Data for this exercise:
++++++++++
(** * Constrained spatial interaction models: the notebook's arithmetic

    A shallow embedding of the code cells of [Urbsim_Prac_2.ipynb] and the
    properties stated about them.

    - [Num], [Metrics]: rounding, and the helpers [CalcRSquared] and
      [CalcRMSE] of cell 2.
    - [Frame]: the table [cdatasub] as a list of rows, with the pandas
      operations the cells use (column access and assignment, elementwise
      arithmetic, grouped sums, left merges).
    - [Notebook]: the cells that change the table, from the margins of
      cell 14 to the fitted flows of cell 48, and their composition.  The
      two Poisson fits are library calls; their parameters are inputs, and
      what is assumed of them (the design, maximum likelihood) is stated as
      [prodSim_design], [attrSim_design] and [poisson_mle].
    - [Sample]: a table of seven origins with its fitted parameters.

    Numbers: the notebook computes with binary floating point; here every
    finite number is a real ([R]) and [nan] is a separate value.  Rounding
    to a number of decimals is rounding half to even, as Python and numpy
    do it.  Exceptions are [None] (or [Raised]). *)

From Stdlib Require Import String Ascii.
From Stdlib Require Import Reals Lra Lia ZArith Bool List.
Import ListNotations.

Local Open Scope string_scope.
Local Open Scope list_scope.
Local Open Scope R_scope.

(* ================================================================== *)
(** * Part I: definitions *)
(* ================================================================== *)

(** ** Numeric helpers *)

Module Num.

(** Nearest integer, ties to the even neighbour ([numpy.rint], Python's
    [round]). *)
Definition round_half_even (x : R) : Z :=
  let f := Zfloor x in
  let d := x - IZR f in
  if Rlt_dec d (1 / 2) then f
  else if Rlt_dec (1 / 2) d then (f + 1)%Z
  else if Z.even f then f else (f + 1)%Z.

(** [round(x)] on a float column, and [round(x, 0)]. *)
Definition rint (x : R) : R := IZR (round_half_even x).

(** Python's [round(x, n)] for a float [x] and [n >= 0] digits. *)
Definition round_digits (n : nat) (x : R) : R :=
  rint (x * 10 ^ n) / 10 ^ n.

Fixpoint sum (l : list R) : R :=
  match l with
  | [] => 0
  | a :: t => a + sum t
  end.

Definition mean (l : list R) : R := sum l / INR (length l).

Definition Reqb (x y : R) : bool := if Req_dec_T x y then true else false.

End Num.

(** ** Cell 2: the two goodness-of-fit helpers *)

Module Metrics.
Import Num.

(** What a call yields: an exception, [nan], or a finite number. *)
Inductive result (A : Type) : Type :=
| Raised
| NotANumber
| Value (a : A).
Arguments Raised {A}.
Arguments NotANumber {A}.
Arguments Value {A} a.

(** A numeric Series without missing entries on the default index
    0 .. n-1 is the list of its values. *)
Definition Series := list R.

(** [(x == x[0]).all()] *)
Definition constant_input (x : Series) : bool :=
  match x with
  | [] => true
  | a :: t => forallb (fun b => Reqb b a) t
  end.

Definition center (x : Series) : Series := map (fun a => a - mean x) x.

Fixpoint dot (x y : Series) : R :=
  match x, y with
  | a :: x', b :: y' => a * b + dot x' y'
  | _, _ => 0
  end.

(** [scipy.stats.pearsonr] is library code outside the repository; this
    follows its documentation: it raises [ValueError] when the lengths
    differ or are below 2, returns [nan] for a constant input, and otherwise
    r = sum (x - mx)(y - my) / sqrt (sum (x - mx)^2 * sum (y - my)^2)
    together with a p-value, which is a function of the length and of r
    ([pvalue], left abstract). *)
Definition pearsonr (pvalue : nat -> R -> R) (x y : Series) : result (R * R) :=
  if negb (length x =? length y)%nat then Raised
  else if (length x <? 2)%nat then Raised
  else if constant_input x || constant_input y then NotANumber
  else
    let xm := center x in
    let ym := center y in
    let r := dot xm ym / sqrt (dot xm xm * dot ym ym) in
    Value (r, pvalue (length x) r).

(** [r, p = scipy.stats.pearsonr(observed, estimated); R2 = r ** 2] *)
Definition CalcRSquared (pvalue : nat -> R -> R) (observed estimated : Series)
  : result R :=
  match pearsonr pvalue observed estimated with
  | Raised => Raised
  | NotANumber => NotANumber
  | Value (r, p) => let R2 := r ^ 2 in Value R2
  end.

(** [observed - estimated] aligns the two Series on their index: on the
    default index the difference is defined on the common positions and is
    [nan] on the others; [(...)**2] keeps that, and [.mean()] skips the
    [nan] entries.  So only the common positions reach the mean. *)
Fixpoint squared_residuals (observed estimated : Series) : list R :=
  match observed, estimated with
  | o :: os, e :: es => (o - e) ^ 2 :: squared_residuals os es
  | _, _ => []
  end.

(** [res = (observed - estimated)**2; RMSE = round(sqrt(res.mean()), 3)].
    The mean of no value at all is [nan], and so are its square root and
    the rounding of that. *)
Definition CalcRMSE (observed estimated : Series) : result R :=
  let res := squared_residuals observed estimated in
  match res with
  | [] => NotANumber
  | _ => let RMSE := round_digits 3 (sqrt (mean res)) in Value RMSE
  end.

(** *** The textbook quantities the helpers are compared with *)

Definition nth_diff_sq (observed estimated : Series) (i : nat) : R :=
  (nth i observed 0 - nth i estimated 0) * (nth i observed 0 - nth i estimated 0).

(** Root mean square error: sqrt ((1/n) * sum_i (o_i - e_i)^2). *)
Definition rmse (observed estimated : Series) : R :=
  let n := length observed in
  sqrt (/ INR n * sum (map (nth_diff_sq observed estimated) (seq 0 n))).

Definition covariance (x y : Series) : R :=
  mean (map (fun p => (fst p - mean x) * (snd p - mean y)) (combine x y)).

Definition variance (x : Series) : R := covariance x x.

Definition std_dev (x : Series) : R := sqrt (variance x).

(** Pearson's correlation coefficient: cov(X, Y) / (sigma_X * sigma_Y). *)
Definition pearson_correlation (x y : Series) : R :=
  covariance x y / (std_dev x * std_dev y).

(** The coefficient of determination computed from residuals,
    1 - SS_res / SS_tot. *)
Definition r2_residual (observed estimated : Series) : R :=
  1 - sum (squared_residuals observed estimated)
      / sum (map (fun o => (o - mean observed) ^ 2) observed).

End Metrics.

(** ** The flow table *)

Module Frame.
Import Num.

(** A cell of the table: text, a finite number, or [nan]. Results that
    numpy would report as infinite (division by zero, logarithm of zero)
    are not finite numbers and are represented by [VNaN] as well. *)
Inductive value : Type :=
| VStr (s : string)
| VNum (x : R)
| VNaN.

(** A row is the list of its (column name, cell) pairs in column order; the
    table [cdatasub] is the list of its rows, in index order. *)
Abbreviation row := (list (string * value)).
Abbreviation DataFrame := (list row).

(** A column taken out of the table, or a Series computed from such
    columns: its values in index order. *)
Abbreviation Column := (list value).

(** Python exceptions ([KeyError], [TypeError], [IndexError]) are [None]. *)
Definition bind {A B : Type} (m : option A) (f : A -> option B) : option B :=
  match m with
  | Some a => f a
  | None => None
  end.

Notation "x <- m ;; k" := (bind m (fun x => k))
  (at level 61, m at next level, right associativity).

Fixpoint mapM {A B : Type} (f : A -> option B) (l : list A) : option (list B) :=
  match l with
  | [] => Some []
  | a :: t => b <- f a ;; bs <- mapM f t ;; Some (b :: bs)
  end.

(** [row[c]] *)
Fixpoint get (c : string) (r : row) : option value :=
  match r with
  | [] => None
  | (k, v) :: t => if String.eqb k c then Some v else get c t
  end.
++++++++++
Take every line above that includes the string "left" and return it.

Answer below:
      arithmetic, grouped sums, left merges).
    ([pvalue], left abstract). *)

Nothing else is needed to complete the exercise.